El invierno me pasó de noche: un día desperté y ya había hojas en los árboles y el cielo era azul y podía salir en mangas. No como antes, que tenía que ponerme un suéter, luego dos, luego una bufanda, un abrigo y calcetines de lana con doble pantalón. Ahí, los árboles no tenían hojas y el cielo era en general gris y el sol, cuando salía, era dorado y caprichoso como una mañana eterna y los rayos como ninfas coquetas jugando en los relieves y las molduras de los edificios. Luego, de golpe ya era de noche y el viento se dedicaba a burlarse de todos y hasta si querías podías escuchar casi como si se riera, con ese murmuro ronco y escondido que tiene. La gente ya no sonreía en la calle ni en el metro y el trato era menos amable y caminaban más rápido y los cafés estaban llenos pero sin ruido.
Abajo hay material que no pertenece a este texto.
(** * Sharp printer SMTP configurator: a shallow embedding of
      [scripts/configure_printer.py] and the properties of its workflow.

    The script drives a browser through Selenium.  The browser, the clock
    and the YAML parser are external collaborators: they are an interface
    ([Platform]) whose operations may return a value or raise, and may
    change the outside world.  The methods of [SharpPrinterConfigurator]
    are computations in a state-and-exception monad that records every
    observable action (prints, sleeps, calls to the browser) in a trace.

    Conventions of the model:
    - text is a Rocq [string]; [str.lower()] acts on the letters A..Z;
    - the loaded configuration is a dict of sections, each a dict of
      scalars (strings, integers, booleans); a missing key raises KeyError;
    - [exit(code)] raises [SystemExit], which [except Exception] does not
      catch and [finally] does not stop;
    - [print] and [time.sleep] do not raise. *)

From Stdlib Require Import Ascii.
From stdpp Require Import base option list gmap strings pretty.

Local Open Scope Z_scope.

(** ** Python values, strings and exceptions *)

(** Text is modelled as Rocq strings (sequences of 8-bit characters). *)

(** [str.lower()]: the letters A..Z are mapped to a..z. *)
Definition lower_ascii (c : ascii) : ascii :=
  let n := nat_of_ascii c in
  if (Nat.leb 65 n && Nat.leb n 90)%bool then ascii_of_nat (n + 32) else c.

Fixpoint lower (s : string) : string :=
  match s with
  | EmptyString => EmptyString
  | String c s' => String (lower_ascii c) (lower s')
  end.

(** [needle in s] on strings: substring test. *)
Fixpoint contains (needle s : string) : bool :=
  if String.prefix needle s then true
  else match s with
       | EmptyString => false
       | String _ s' => contains needle s'
       end.

(** [c * n]: a string repeated. *)
Fixpoint string_mul (c : string) (n : nat) : string :=
  match n with
  | O => EmptyString
  | S n' => c +:+ string_mul c n'
  end.

Definition nl : string := String (ascii_of_nat 10) EmptyString.

(** Scalar values found at the leaves of the YAML configuration. *)
Inductive pyval :=
| VStr (s : string)
| VInt (z : Z)
| VBool (b : bool).

(** [str(v)] and the formatting of [v] inside an f-string. *)
Definition py_str (v : pyval) : string :=
  match v with
  | VStr s => s
  | VInt z => pretty z
  | VBool true => "True"
  | VBool false => "False"
  end.

(** Truth value of a configuration scalar. *)
Definition py_bool (v : pyval) : bool :=
  match v with
  | VStr s => negb (String.eqb s "")
  | VInt z => negb (z =? 0)
  | VBool b => b
  end.

Inductive exn_class :=
| FileNotFoundError
| IsADirectoryError
| FileExistsError
| KeyError
| TypeError
| AttributeError
| WebDriverException
| OtherException.

(** An exception object: every class above derives from [Exception]. *)
Record exn := Exn { exn_cls : exn_class; exn_msg : string }.

Definition is_FileNotFoundError (e : exn) : bool :=
  match exn_cls e with FileNotFoundError => true | _ => false end.

(** How a call ends: a value, a raised [Exception], or [SystemExit]
    (raised by [exit(code)], which [except Exception] does not catch). *)
Inductive outcome (A : Type) :=
| Ret (a : A)
| Raise (e : exn)
| SystemExit (code : Z).
Arguments Ret {A} a.
Arguments Raise {A} e.
Arguments SystemExit {A} code.

(** How a call to a library ends: it returns a value or raises an
    [Exception]. *)
Inductive reply (A : Type) :=
| Returns (a : A)
| Raises (e : exn).
Arguments Returns {A} a.
Arguments Raises {A} e.

(** [len(v)]: only strings have a length. *)
Definition py_len (v : pyval) : reply nat :=
  match v with
  | VStr s => Returns (String.length s)
  | VInt _ => Raises (Exn TypeError "object of type 'int' has no len()")
  | VBool _ => Raises (Exn TypeError "object of type 'bool' has no len()")
  end.

(** The loaded configuration: sections of scalar settings. *)
Abbreviation Config := (gmap string (gmap string pyval)).

Inductive by_ := CSS_SELECTOR | TAG_NAME.

Inductive fs_node :=
| FFile (content : string)
| FDir.

(** ** The external collaborators *)

(** [W] is the state of the outside world (browser, page, clock),
    [handle] a WebDriver session, [elem] a WebElement.  Every operation of
    the browser may raise and may change the world. *)
Class Platform (W handle elem : Type) := {
  (* webdriver.Chrome(options=...) *)
  chrome : list string → W → reply handle * W;
  implicitly_wait : handle → pyval → W → reply unit * W;
  driver_get : handle → pyval → W → reply unit * W;
  (* WebDriverWait(driver, t).until(EC.presence_of_element_located(loc)) *)
  wait_presence : handle → Z → by_ * string → W → reply elem * W;
  find_element : handle → by_ * string → W → reply elem * W;
  find_elements : handle → by_ * string → W → reply (list elem) * W;
  save_screenshot : handle → string → W → reply bool * W;
  driver_quit : handle → W → reply unit * W;
  elem_clear : elem → W → reply unit * W;
  elem_send_keys : elem → pyval → W → reply unit * W;
  elem_click : elem → W → reply unit * W;
  elem_text : elem → W → reply string * W;
  elem_get_attribute : elem → string → W → reply (option string) * W;
  (* Select(e) and Select(e).select_by_value(v) *)
  select_new : elem → W → reply unit * W;
  select_by_value : elem → pyval → W → reply unit * W;
  (* datetime.now().strftime("%Y%m%d_%H%M%S") *)
  now_stamp : W → string;
  (* time.sleep(secs) *)
  time_sleep : Z → W → W;
  (* yaml.safe_load on the text of a file *)
  yaml_safe_load : string → reply Config;
}.

(** ** A concrete platform

    A small scripted browser, used to run the model on concrete pages:
    the page has buttons with the given texts, a body text and a number of
    password inputs.  When [browser_up] is false every call to the browser
    raises; when [lookup_fails] is true the element lookups raise. *)

Inductive demo_elem :=
| DInput (selector : string) (i : nat)
| DSelect (i : nat)
| DButton (i : nat)
| DBody.

Record demo_world := DemoWorld {
  page_buttons : list string;
  page_body : string;
  page_passwords : nat;
  browser_up : bool;
  lookup_fails : bool;
}.

Definition demo_call {A} (a : A) (w : demo_world) : reply A * demo_world :=
  if browser_up w then (Returns a, w)
  else (Raises (Exn WebDriverException "chrome not reachable"), w).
A mi me gustaba ver por mi ventana aunque no tenga vista a nada. Me gustaba porque veía el día, así cortito, pasar. Y sí, salía de repente a congelarme y a hacer mis cosas: veía gente y a veces hasta nos reíamos y hablábamos sorprendidos del frío que nos envolvía como manta ojete y con espinas. Luego entrábamos en uno de esos cafés a intentar recalentarnos, que funcionaba siempre más por estar lleno de gente que por el café en sí. Tomábamos uno, dos, y volvíamos a salir, a caminar por uno de esos bulevares llenos de troncos secos y hojas muertas y coches y luces y viento. Y yo soñaba con la nieve -que nunca vi,- y con todo blanco y con inviernos pesados y quería ¡qué ganas! estar, no sé, en Dinamarca, o en Finlandia, en un invierno en serio en serio, cagado de frío y encerrado en una choza de madera.
Y me quejé, sí, me quejé amargamente: pinche frío. Y me quejé tanto que al final me seguía quejando cuando ya había terminado y no me di cuenta y el cielo ya era más azul y los días más largos y otra vez las faldas y las chanclas y yo, despojado de toda indumentaria, me di cuenta que extrañaba el invierno. Extrañaba esa sensación que hay de casa caliente y chocolate fundido -de fuego ante el frío y de estar encerrado. Extrañaba inmensamente sentirme en un mundo hostil donde todavía hay esperanza porque algún día llegarían los buenos días. Y lo extrañaba porque el invierno es introvertido y lento; y la noche, siempre la noche con sus luces y su vin chaud y sus cenas recalentadas. Y eso, también, estar entre la gente que siente lo mismo, que sabe que sí, todos tenemos frío, todos estamos juntos en esto, todos solos y reflexivos pero ahí, sonriendo y dándonos la mano como apoyo.
Y luego la primavera que sí, es bonita pero no es lo mismo. Todo mundo sonríe pero ya no es una sonrisa cómplice sino simple, y la sensación de hermandad se pierde. Todo se vuelve más rápido y hay gente y niños y perros y picnics en los parques pero ya no somos cuates. Y los árboles te tapan la vista y te sientes arropado por la ciudad y no desahuciado como cuando es invierno y te señala con el dedo. Y el sol, que se vuelve normal y plano y te pega directo y te calienta y ya no quieres ir a un café porque el calor y hay que buscar una sombra. No señores: el invierno es rey y se quedará conmigo hasta que haya otra oportunidad. Hasta entonces, tendré que acostumbrarme al calor.